元気な子供は家中を走り回ります。不意の出会い頭や、急なドアの開閉が事故になる場合もあるのです。

単に移動しやすいだけでなく、家庭内事故が起こりにくい動線とするようにしましょう。

その他では、車椅子利用も想定した通路幅や洗面・トイレとしておくことも重要ですね。

長期優良住宅仕様が標準の一条工務店の住宅では、子育て世代から高齢者になるまで住み続けることができます。

上下移動のない平屋では、高齢になっても全ての部屋を利用できるのが大きなメリットです。ですから、車椅子で移動できるような通路幅を確保しておくべきでしょう。

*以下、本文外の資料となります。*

Lemma append_file_spec fuel c : forall s V I C k t c0, (length c < fuel)%nat -> minv s V I C -> C !! k = Some (t, c0) -> -32768 <= t < 32768 ->
  (length c0 + length c <= 512 * 140)%nat -> (59 + blocks_of (<[k := (t, c0 ++ c)]> C) <= 1000)%nat ->
  wp (append_file false fuel (Z.of_nat (S k)) c) (fun _ s' => exists V' I', minv s' V' I' (<[k := (t, c0 ++ c)]> C)) s.
Proof.
  revert c. induction fuel as [|fuel IH]; intros c s V I C k t c0 Hf Hv Hk Ht Hmax Hroom; [lia|]. cbn [append_file].
  destruct (decide (c = [])) as [->|Hne].
  { rewrite app_nil_r, list_insert_id by done. apply wp_skip. by exists V, I. }
  assert (0 < length c)%nat as Hc by (destruct c; [done|simpl; lia]). replace (match c with [] => _ | _ => _ end) with
    (iappend false (Z.of_nat (S k)) (take 512 c) ;;; append_file false fuel (Z.of_nat (S k)) (drop 512 c)) by (by destruct c).
  pose proof (take_drop 512 c) as Etd. set (p := take 512 c) in *. set (c' := drop 512 c) in *. assert (length p = Nat.min 512 (length c)) as Hp by apply length_take.
  assert (length c' = length c - 512)%nat as Hc' by apply length_drop. apply wp_bind. eapply wp_mono; [apply (iappend_room s V I C k t c0 p); try done; [lia|]|].
  { etransitivity; [|exact Hroom]. apply Nat.add_le_mono_l, (blocks_of_prefix C k t c0); [done|]. rewrite !length_app. lia. }
  intros [] s1 (V1 & I1 & H1). assert (k < length C)%nat as Hlt by (by eapply lookup_lt_Some).
  replace (<[k := (t, c0 ++ c)]> C) with (<[k := (t, (c0 ++ p) ++ c')]> (<[k := (t, c0 ++ p)]> C)) in * by (by rewrite list_insert_insert_eq, <- app_assoc, Etd).
  apply (IH c' s1 V1 I1 _ k t (c0 ++ p)); try done; [lia|by apply list_lookup_insert_eq|rewrite length_app; lia].
Qed.

(** The directory and the files: the contents of the image. *)
Definition root_bytes (files : list (list Z * list Z)) : list Z :=
  mk_dirent 1 [46] ++ mk_dirent 1 [46; 46] ++ concat (imap (fun k f => mk_dirent (Z.of_nat (k + 2)) (skip_underscore f.1)) files).
Definition files_of (files : list (list Z * list Z)) : list (Z * list Z) :=
  (T_DIR, root_bytes files) :: map (fun f => (T_FILE, f.2)) files.

Lemma length_strncpy n t : length (strncpy_chars n t) = n.
Proof. revert t. induction n as [|n IH]; intros t; [done|]. cbn [strncpy_chars]. case_match; [apply length_replicate|]. cbn [length]. by rewrite IH. Qed.

Lemma length_mk_dirent n name : length (mk_dirent n name) = 16%nat.
Proof. unfold mk_dirent. rewrite length_app, length_strncpy. done. Qed.

Lemma length_root_bytes files : length (root_bytes files) = (16 * (length files + 2))%nat.
Proof.
  unfold root_bytes. rewrite !length_app, !length_mk_dirent. assert (forall (g : nat -> list Z * list Z -> list Z), (forall k f, length (g k f) = 16%nat) -> length (concat (imap g files)) = (16 * length files)%nat) as ->.
  { induction files as [|f files IH]; intros g Hg; [done|]. rewrite imap_cons. cbn [concat length]. rewrite length_app, Hg, IH by (intros; apply Hg). lia. }
  - lia.
  - intros. apply length_mk_dirent.
Qed.

Lemma root_bytes_snoc files f : root_bytes (files ++ [f]) = root_bytes files ++ mk_dirent (Z.of_nat (length files + 2)) (skip_underscore f.1).
Proof. unfold root_bytes. rewrite imap_app, concat_app, !app_assoc. f_equal. cbn [imap concat compose]. by rewrite app_nil_r, Nat.add_0_r. Qed.

Lemma blocks_files_of files : blocks_of (files_of files) = (cost (16 * (length files + 2)) + list_sum (map (fun f => cost (length f.2)) files))%nat.
Proof. unfold blocks_of, files_of. cbn [map snd list_sum fold_right]. rewrite length_root_bytes, map_map. done. Qed.

(** What a command line must satisfy: names without a slash, files no longer than a file of the
    file system, and room on the disk for the inodes and the blocks. *)
Record fits (files : list (list Z * list Z)) : Prop := {
  fit_names : Forall (fun f => existsb (Z.eqb 47) f.1 = false) files;
  fit_size : Forall (fun f => (length f.2 <= 512 * 140)%nat) files;
  fit_inodes : (length files <= 198)%nat;
  fit_blocks : (59 + blocks_of (files_of files) <= 1000)%nat }.

Lemma fits_app files rest : fits (files ++ rest) -> fits files.
Proof.
  intros [N S I B]. rewrite Forall_app in N, S. rewrite length_app in I. constructor; [apply N|apply S|lia|]. rewrite blocks_files_of in *.
  rewrite map_app, list_sum_app, length_app in B. pose proof (cost_mono (16 * (length files + 2)) (16 * (length files + length rest + 2)) ltac:(lia)). lia.
Qed.

Lemma dirent_le inum name : 0 <= inum < 65536 -> dirent_strncpy false inum name = mk_dirent inum name.
Proof. intros Hi. unfold dirent_strncpy, mk_dirent, mem16. by rewrite xshort_le. Qed.

Lemma insert_snoc {A} (l : list A) x y : <[length l := y]> (l ++ [x]) = l ++ [y].
Proof. induction l as [|a l IH]; [done|]. cbn. by rewrite <- IH. Qed.

Lemma add_file_spec s V I made f : fits (made ++ [f]) -> minv s V I (files_of made) ->
  wp (add_file false 1 (f.1, Some f.2)) (fun _ s' => exists V' I', minv s' V' I' (files_of (made ++ [f]))) s.
Proof.
  intros Hfit Hv. pose proof Hfit as [Hn Hs Hi Hb]. rewrite Forall_app, Forall_singleton in Hn, Hs. destruct Hn as [_ Hn], Hs as [_ Hs]. rewrite length_app in Hi. cbn [length] in Hi.
  rewrite blocks_files_of, length_app, map_app, list_sum_app in Hb. cbn [length map list_sum fold_right] in Hb.
  assert (length (files_of made) = S (length made)) as HC by (unfold files_of; cbn [length]; by rewrite length_map).
  unfold add_file. rewrite Hn. apply wp_bind. eapply wp_mono; [apply (ialloc_spec s V I (files_of made) T_FILE Hv); [lia|done|done]|].
  intros inum s1 (-> & V1 & I1 & H1). rewrite HC. rewrite dirent_le by lia. set (d := mk_dirent _ (skip_underscore f.1)).
  assert (d = mk_dirent (Z.of_nat (length made + 2)) (skip_underscore f.1)) as Ed by (unfold d; do 2 f_equal; lia).
  set (C1 := files_of made ++ [(T_FILE, [])]) in *. set (F := map (fun f : list Z * list Z => (T_FILE, f.2)) made).
  assert (C1 = (T_DIR, root_bytes made) :: F ++ [(T_FILE, [])]) as EC1 by done. assert (C1 !! 0%nat = Some (T_DIR, root_bytes made)) as H0 by done.
  assert (<[0%nat := (T_DIR, root_bytes made ++ d)]> C1 = (T_DIR, root_bytes (made ++ [f])) :: F ++ [(T_FILE, [])]) as E2 by (rewrite root_bytes_snoc, Ed; done).
  assert (length (root_bytes made ++ d) = 16 * (length made + 1 + 2))%nat as Hrl by (rewrite Ed, <- root_bytes_snoc, length_root_bytes, length_app; done).
  apply wp_bind. change 1 with (Z.of_nat 1). eapply wp_mono; [apply (iappend_room s1 V1 I1 C1 0 T_DIR (root_bytes made) d H1 H0); [done| |]|].
  { rewrite length_app in Hrl. lia. }
  { pose proof (blocks_of_insert C1 0 T_DIR _ T_DIR (root_bytes made ++ d) H0) as E. rewrite Hrl, length_root_bytes in E. unfold C1 in E at 2. rewrite blocks_of_snoc, blocks_files_of in E. lia. }
  intros [] s2 (V2 & I2 & H2). rewrite E2 in H2. set (C2 := (T_DIR, root_bytes (made ++ [f])) :: F ++ [(T_FILE, [])]) in *.
  assert (<[S (length made) := (T_FILE, f.2)]> C2 = files_of (made ++ [f])) as E3.
  { unfold files_of, C2. rewrite map_app. cbn [list_insert insert]. f_equal. pose proof (insert_snoc F (T_FILE, []) (T_FILE, f.2)) as E. unfold F in E at 1. rewrite length_map in E. exact E. }
  assert (C2 !! S (length made) = Some (T_FILE, [])) as Hk.
  { change (C2 !! S (length made)) with ((F ++ [(T_FILE, [] : list Z)]) !! length made). assert (length F = length made) as EF by apply length_map.
    by rewrite lookup_app_r, EF, Nat.sub_diag by lia. }
  rewrite <- E3. apply (append_file_spec (S (length f.2)) f.2 s2 V2 I2 C2 (S (length made)) T_FILE []); try done; [lia|].
  cbn [app]. rewrite E3. apply Hfit.
Qed.

Lemma add_files_spec rest : forall s V I made, fits (made ++ rest) -> minv s V I (files_of made) ->
  wp (add_files false 1 (map (fun f => (f.1, Some f.2)) rest)) (fun _ s' => exists V' I', minv s' V' I' (files_of (made ++ rest))) s.
Proof.
  induction rest as [|f rest IH]; intros s V I made Hfit Hv; cbn [map add_files].
  - rewrite app_nil_r. apply wp_skip. by exists V, I.
  - replace (made ++ f :: rest) with ((made ++ [f]) ++ rest) in * by (by rewrite <- app_assoc).
    apply wp_bind. eapply wp_mono; [apply (add_file_spec s V I made f); [by eapply fits_app|done]|]. intros [] s1 (V1 & I1 & H1). by apply (IH s1 V1 I1).
Qed.

(** ** The empty file system *)

Definition blank (x : Z) : list Z := if x =? 58 then bitmap 59 else if x =? 1 then put_bytes zeroes 0 (sb_bytes false mkfs_sb) else zeros.

Lemma blank_minv s : mk_img s = <[1%nat := put_bytes zeroes 0 (sb_bytes false mkfs_sb)]> (replicate 1000 zeroes) -> mk_sb s = mkfs_sb -> mk_freeinode s = 1 -> mk_freeblock s = 59 ->
  minv s blank [new_inode 0 0] [].
Proof.
  intros Hi Hsb Hfi Hfb.
  assert (shows s blank) as Hs.
  { constructor; rewrite ?Hfb; try done.
    - rewrite Hi, length_insert. apply length_replicate.
    - intros x Hx H58. rewrite Hi. unfold blank. rewrite (proj2 (Z.eqb_neq _ _) H58). destruct (Z.eqb_spec x 1) as [->|Hne].
      + apply list_lookup_insert_eq. rewrite length_replicate. lia.
      + rewrite list_lookup_insert_ne by lia. apply lookup_replicate_2. lia.
    - intros x Hx. unfold blank. by rewrite !(proj2 (Z.eqb_neq _ _)) by lia. }
  constructor; try done; [|simpl; lia|].
  - constructor; [done| |by intros ? ? ?%not_elem_of_nil]. constructor; try by intros ? ?%not_elem_of_nil || by intros ? ? ?%not_elem_of_nil || by intros ? ? ? ? ?%not_elem_of_nil.
    + intros x Hx. unfold blank. case_match; [apply length_bitmap|]. by case_match.
    + intros b Hb Hu. rewrite (shows_used s) in Hu by done. apply Z.ltb_ge in Hu. unfold in_fs in Hb. cbn in Hb. apply mkfs_data. lia.
  - intros x Hx. unfold blank. by rewrite (proj2 (Z.eqb_neq x 58)) by lia.
Qed.

Lemma format_spec : wp (format false) (fun r s => r = 1 /\ exists V I, minv s V I (files_of [])) mkfs_start.
Proof.
  unfold format. rewrite mkfs_sb_init. apply wp_bind, wp_modify, wp_bind, wp_modify, wp_bind.
  apply (wp_for_each (fun k s => mk_img s = replicate k zeroes /\ mk_sb s = mkfs_sb /\ mk_freeinode s = 1 /\ mk_freeblock s = 59)); [done| |].
  - intros k s Hk (Hi & Hs & Hfi & Hfb). change (Z.to_nat FSSIZE) with 1000%nat in Hk. unfold wsect. apply wp_modify. rewrite sector_small, Nat2Z.id by lia. rewrite Hi, length_replicate.
    rewrite (proj2 (Nat.ltb_ge _ _)) by lia. rewrite Nat.sub_diag. split; [|done]. cbn. by rewrite replicate_add.
  - intros s (Hi & Hs & Hfi & Hfb). change (0 + Z.to_nat FSSIZE)%nat with 1000%nat in Hi. apply wp_bind. unfold wsect. apply wp_modify.
    rewrite Hi, length_replicate. change (sector 1) with 1%nat. change (1 <? 1000)%nat with true. cbv iota. set (s1 := set_mk_img _ s).
    pose proof (blank_minv s1 eq_refl Hs Hfi Hfb) as H1. apply wp_bind. eapply wp_mono; [apply (ialloc_spec s1 blank [new_inode 0 0] [] T_DIR H1); [simpl; lia|done|done]|].
    intros r s2 (-> & V2 & I2 & H2). change (Z.of_nat (S (length [])) =? ROOTINO) with true. cbn [negb app].
    change (Z.of_nat (S (length []))) with (Z.of_nat 1). replace (dirent_strcpy false (Z.of_nat 1) [46]) with (mk_dirent 1 [46]) by (by vm_compute).
    replace (dirent_strcpy false (Z.of_nat 1) [46; 46]) with (mk_dirent 1 [46; 46]) by (by vm_compute).
    apply wp_bind. eapply wp_mono; [apply (iappend_room s2 V2 I2 _ 0 T_DIR [] _ H2 eq_refl); [done|rewrite ?length_app, !length_mk_dirent; cbn [length]; lia|by apply Nat.leb_le; vm_compute]|]. intros [] s3 (V3 & I3 & H3).
    apply wp_bind. eapply wp_mono; [apply (iappend_room s3 V3 I3 _ 0 T_DIR _ _ H3 eq_refl); [done|rewrite ?length_app, !length_mk_dirent; cbn [length]; lia|by apply Nat.leb_le; vm_compute]|]. intros [] s4 (V4 & I4 & H4).
    apply wp_ret. split; [done|]. exists V4, I4. exact H4.
Qed.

手すりはリフォームで改造できますが、通路幅や洗面・トイレの広さは簡単には変えることができませんからね。

構造的に有利な平屋、間取りの自由度が増える

平屋が2階建てよりも構造的に有利、というのは感覚的に理解できると思います。重い2階部分がない訳ですから、当然ですよね。

同じ耐震等級でも、平屋建てに必要な耐力壁(壁量)は、2階建ての1階部分に必要な耐力壁の1/2以下になります。

そして、地震の揺れも2階部分に比べて1/2ほどになり、接合部の損傷や壁の亀裂などの被害が低減できるわけです。

見方を変えると、必要な耐力壁が少なくなる分、間取りの自由度が高くなり、2階建てではできなかった広いLDKも平屋なら可能になります。

なお、一条工務店の耐震性能は社内基準で最高等級3以上としていますが、平屋ならより安心、ということですね。

まとめ

冒頭で述べたように平屋人気は、新築住宅における平屋率が上がっていることからもわかります。

元々、平屋率が大きい地方でも増えてきており、中には50%を超える地域があるほどです。

しかし、平屋の外観や間取りには2階建てにはない注意点や特徴があり、各ハウスメーカーが提案する平屋はそれらの基本を押さえ、実績をもとにプランニングされています。

一条工務店では、「一条の平屋」として同社の特徴やポイント、さらには平屋の魅力を提案プランなどで紹介しています。

マイホームを一条工務店の平屋で計画されているユーザーが、同社のホームページならびに本記事を参考に、外観や間取りのイメージづくりになれば幸いです。